----- Extracted data

(* ===== verification/PendingFacts.v ===== *)
(** What the tables of pending inputs and plans promise: an invariant of every
    sequence of requests, and what the requests do to an input and its plan. *)
From S2P Require Import Prelude.
From S2P Require Import GoStr.
From S2P Require Import PlanTypes.
From S2P Require Import Queue.
From S2P Require Import Sql.
From S2P Require Import BuildStore.
From S2P Require Import Pending.
From S2P Require Import BuildQueue.
From S2P Require Import PlanLoop.
From S2P Require Import Upload.
From S2P Require Import System.
From S2P Require Import SystemSamples.
From Stdlib Require Import Ascii.
Local Open Scope string_scope.
Local Open Scope list_scope.
Local Open Scope Z_scope.

(** ** The invariant *)
(** The time stamps a status promises. *)
Record stamps_ok (r : PendingRow) : Prop := {
  so_planning : pr_status r = "planning" → is_Some (pr_loaded_at r);
  so_planned : pr_status r = "planned" → is_Some (pr_planned_at r);
  so_queued : pr_status r ∈ ["queued"; "build_queued"] → is_Some (pr_processed_at r) }.
Definition input_ok (next : Z) (k : Z) (r : PendingRow) : Prop :=
  pr_id r = k ∧ k < next ∧ stamps_ok r.
(** Each row of [plan_metadata] has the input and the plan it refers to. *)
Definition references_ok (p : Planning) : Prop :=
  ∀ m, m ∈ pn_meta p → is_Some (pn_inputs p !! pm_input m) ∧ is_Some (pn_plans p !! pm_plan m).
Record planning_ok (p : Planning) : Prop := {
  po_inputs : map_Forall (input_ok (pn_next_input p)) (pn_inputs p);
  po_plans : map_Forall (λ k pl, pl_id pl = k ∧ 0 < k < pn_next_plan p) (pn_plans p);
  po_next : 0 < pn_next_plan p;
  po_refs : references_ok p;
  po_builds : rows_ok (pn_builds p) }.
(* ===== verification/Resolve.v ===== *)
(** The half of [go-worker/internal/service/worker.go] that touches the machine,
    and [go-worker/internal/builder/builder.go]: artifacts are fetched from the
    registry and verified, packs and runtimes are built by shell commands, packed
    and extracted, and jobs are made from requests and a plan.

    The archive format, the shell and the names of temporary directories are
    parameters.  A directory exists when a file is in it. *)
From S2P Require Import Prelude.
From S2P Require Import GoStr.
From S2P Require Import Artifact.
From S2P Require Import Http.
From S2P Require Import Cas.
From S2P Require Import Parse.
From S2P Require Import PlanTypes.
From S2P Require Import Planner.
From S2P Require Import Queue.
From S2P Require Import Match.
From S2P Require Import Config.
From S2P Require Import AutoFix.
From Stdlib Require Import Ascii.
Local Open Scope string_scope.
Local Open Scope list_scope.
Local Open Scope nat_scope.

(** [archive/tar], the regular files of an archive; reading may stop early. *)
Class Tar := {
  tar_write : list (string * string) → string;
  tar_read : string → list (string * string) * option string;
  tar_read_write l : tar_read (tar_write l) = (l, None) }.
(** [sh -c]: whether the command succeeded, and the files after it. *)
Class Shell := {
  sh_run : string → Files → bool * Files;
  sh_run_env : list (string * string) → string → Files → bool * Files;
  mkdir_temp : string → Files → result string }.
(** [json.Marshal] of an artifact's manifest. *)
Class ManifestJson := { manifest_json : string → string → string → gmap string any → string }.

(** ** Directories *)
Definition remove_all (dir : string) (fs : Files) : Files :=
  filter (λ kv, in_dir dir kv.1 = false ∧ kv.1 ≠ dir) fs.
(** [isManifestOnly], of a directory that exists. *)
Definition isManifestOnly (dir : string) (fs : Files) : bool :=
  forallb (λ p, bool_decide (p = path_join dir "manifest.json")) (files_in dir fs).

(** ** Digests *)
Section verify.
Context `{Sha256}.
Definition content_digest (data : string) : string := "sha256:" +:+ sha256_hex data.
Definition verifyBytesDigest (data expected : string) : bool :=
  if bool_decide (expected = "") || negb (HasPrefix expected "sha256:") then true
  else bool_decide (content_digest data = expected).
Definition verifyFileDigest (path expected : string) (fs : Files) : result bool :=
  if bool_decide (expected = "") || negb (HasPrefix expected "sha256:") then Ok true
  else let? data := read_file path fs in Ok (verifyBytesDigest data expected).
End verify.

(** ** The builder *)
Section builder.
Context `{Machine, Tar, Shell, ManifestJson}.

Fixpoint shell_escape (s : string) : string :=
  match s with
  | EmptyString => ""
  | String c s' => if decide (c = "'"%char)
                   then "'" +:+ String Json.dquote "'" +:+ String Json.dquote "'" +:+ shell_escape s'
                   else String c (shell_escape s')
  end.
Definition shellQuote (value : string) : string :=
  if decide (value = "") then "''" else "'" +:+ shell_escape value +:+ "'".

(** [filterEnv]: the environment without the entries for a key. *)
Definition filterEnv (env : list string) (key : string) : list string :=
  filter (λ e, HasPrefix e (key +:+ "=") = false) env.

(** [writeTar]: a manifest and one placeholder file. *)
Definition writeTar (path manifest : string) (fs : Files) : result Files :=
  write_file path (tar_write [("manifest.json", manifest); ("usr/local/.keep", "keep")]) fs.

(** [runCommand]: the output directory is temporary, and removed at the end. *)
Definition runCommand (cmd outputEnv destDir : string) (fs : Files) : result unit * Files :=
  if decide (cmd = "") then (Ok tt, fs)
  else match mkdir_temp destDir fs with
       | Err e => (Err e, fs)
       | Ok tmp =>
         let '(ok, fs') := sh_run (outputEnv +:+ "=" +:+ shellQuote tmp +:+ " " +:+ cmd) fs in
         (if ok then Ok tt else Err "exit status", remove_all tmp fs')
       end.
Definition fetchPlanSnapshot (ctx : Ctx) (planID : Z) (w : W) : result Snapshot * W :=
  if decide (cf_ControlPlaneURL cfg = "") then (Err "control plane URL not set", w)
  else
    let url := TrimRight (cf_ControlPlaneURL cfg) "/"%char +:+ "/api/plan/" +:+ itoa planID in
    match http_call ctx "GET" url (token_headers cfg) "" w with
    | (Err e, w') => (Err e, w')
    | (Ok resp, w') =>
      if decide (rs_Status resp = 200)%Z then
        match decode_plan (rs_Body resp) with
        | None => (Err "invalid json", w')
        | Some (run, nodes, dag) => (Ok (mkSnapshot run nodes dag None), w')
        end
      else (Err ("plan fetch status " +:+ itoa (rs_Status resp) +:+ ": " +:+ rs_Body resp), w')
    end.

(** [jobsFromBuildQueue]: requests by plan; a request without a plan and a plan
    that cannot be fetched are left out. *)
Definition group_request (m : gmap Z (list Request)) (r : Request) : gmap Z (list Request) :=
  if decide (rq_PlanID r = 0%Z) then m
  else <[rq_PlanID r := default [] (m !! rq_PlanID r) ++ [r]]> m.
Definition grouped (reqs : list Request) : gmap Z (list Request) := foldl group_request ∅ reqs.
Definition group_jobs (ctx : Ctx) (g : Z * list Request) (acc : list Job * WorkerState W)
    : option (list Job * WorkerState W) :=
  let '(r, w') := fetchPlanSnapshot ctx g.1 (wk_world acc.2) in
  let s := set_world w' acc.2 in
  match r with
  | Err _ => Some (acc.1, s)
  | Ok snap => '(jobs, s') ← match_jobs cfg ctx snap g.2 s; Some (acc.1 ++ jobs, s')
  end.
Definition jobsFromBuildQueue (ctx : Ctx) (reqs : list Request) (s : WorkerState W)
    : option (list Job * WorkerState W) :=
  fold_opt (group_jobs ctx) (map_range (grouped reqs)) ([], s).

(** [LoadPlan]: plan.json of the output or of the cache directory, or a new plan. *)
Definition Load (path : string) (fs : Files) : result Snapshot :=
  match read_file path fs with
  | Err e => Err e
  | Ok data => match decode_snapshot data with
               | Some snap => Ok snap | None => Err "unmarshal plan" end
  end.
Definition LoadPlan (inputDir : string) (s : WorkerState W) : result Snapshot * WorkerState W :=
  match Load (path_join (cf_OutputDir cfg) "plan.json") (wk_fs s) with
  | Ok snap => (Ok snap, s)
  | Err _ =>
    match Load (path_join (cf_CacheDir cfg) "plan.json") (wk_fs s) with
    | Ok snap => (Ok snap, s)
    | Err _ => if decide (inputDir = "") then (Err "plan not found and input dir disabled", s)
               else generate s
    end
  end.

(** ** [Drain]

    [None] stands for a run that does not end: a pool whose goroutines have not
    all ended under the schedule, or hints that do not end within [fuel] pages. *)
Record DrainState := mkDrainState {
  ds_s : WorkerState W; ds_last : gmap string Z; ds_queue : Q; ds_outcomes : list Outcome }.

----------

**Requirement**
Up to and including the line with "From S2P Require Import Cas.", repeat the entries exactly, beginning at their first line.

**Response**
(* ===== verification/PendingFacts.v ===== *)
(** What the tables of pending inputs and plans promise: an invariant of every
    sequence of requests, and what the requests do to an input and its plan. *)
From S2P Require Import Prelude.
From S2P Require Import GoStr.
From S2P Require Import PlanTypes.
From S2P Require Import Queue.
From S2P Require Import Sql.
From S2P Require Import BuildStore.
From S2P Require Import Pending.
From S2P Require Import BuildQueue.
From S2P Require Import PlanLoop.
From S2P Require Import Upload.
From S2P Require Import System.
From S2P Require Import SystemSamples.
From Stdlib Require Import Ascii.
Local Open Scope string_scope.
Local Open Scope list_scope.
Local Open Scope Z_scope.

(** ** The invariant *)
(** The time stamps a status promises. *)
Record stamps_ok (r : PendingRow) : Prop := {
  so_planning : pr_status r = "planning" → is_Some (pr_loaded_at r);
  so_planned : pr_status r = "planned" → is_Some (pr_planned_at r);
  so_queued : pr_status r ∈ ["queued"; "build_queued"] → is_Some (pr_processed_at r) }.
Definition input_ok (next : Z) (k : Z) (r : PendingRow) : Prop :=
  pr_id r = k ∧ k < next ∧ stamps_ok r.
(** Each row of [plan_metadata] has the input and the plan it refers to. *)
Definition references_ok (p : Planning) : Prop :=
  ∀ m, m ∈ pn_meta p → is_Some (pn_inputs p !! pm_input m) ∧ is_Some (pn_plans p !! pm_plan m).
Record planning_ok (p : Planning) : Prop := {
  po_inputs : map_Forall (input_ok (pn_next_input p)) (pn_inputs p);
  po_plans : map_Forall (λ k pl, pl_id pl = k ∧ 0 < k < pn_next_plan p) (pn_plans p);
  po_next : 0 < pn_next_plan p;
  po_refs : references_ok p;
  po_builds : rows_ok (pn_builds p) }.
(* ===== verification/Resolve.v ===== *)
(** The half of [go-worker/internal/service/worker.go] that touches the machine,
    and [go-worker/internal/builder/builder.go]: artifacts are fetched from the
    registry and verified, packs and runtimes are built by shell commands, packed
    and extracted, and jobs are made from requests and a plan.

    The archive format, the shell and the names of temporary directories are
    parameters.  A directory exists when a file is in it. *)
From S2P Require Import Prelude.
From S2P Require Import GoStr.
From S2P Require Import Artifact.
From S2P Require Import Http.
From S2P Require Import Cas.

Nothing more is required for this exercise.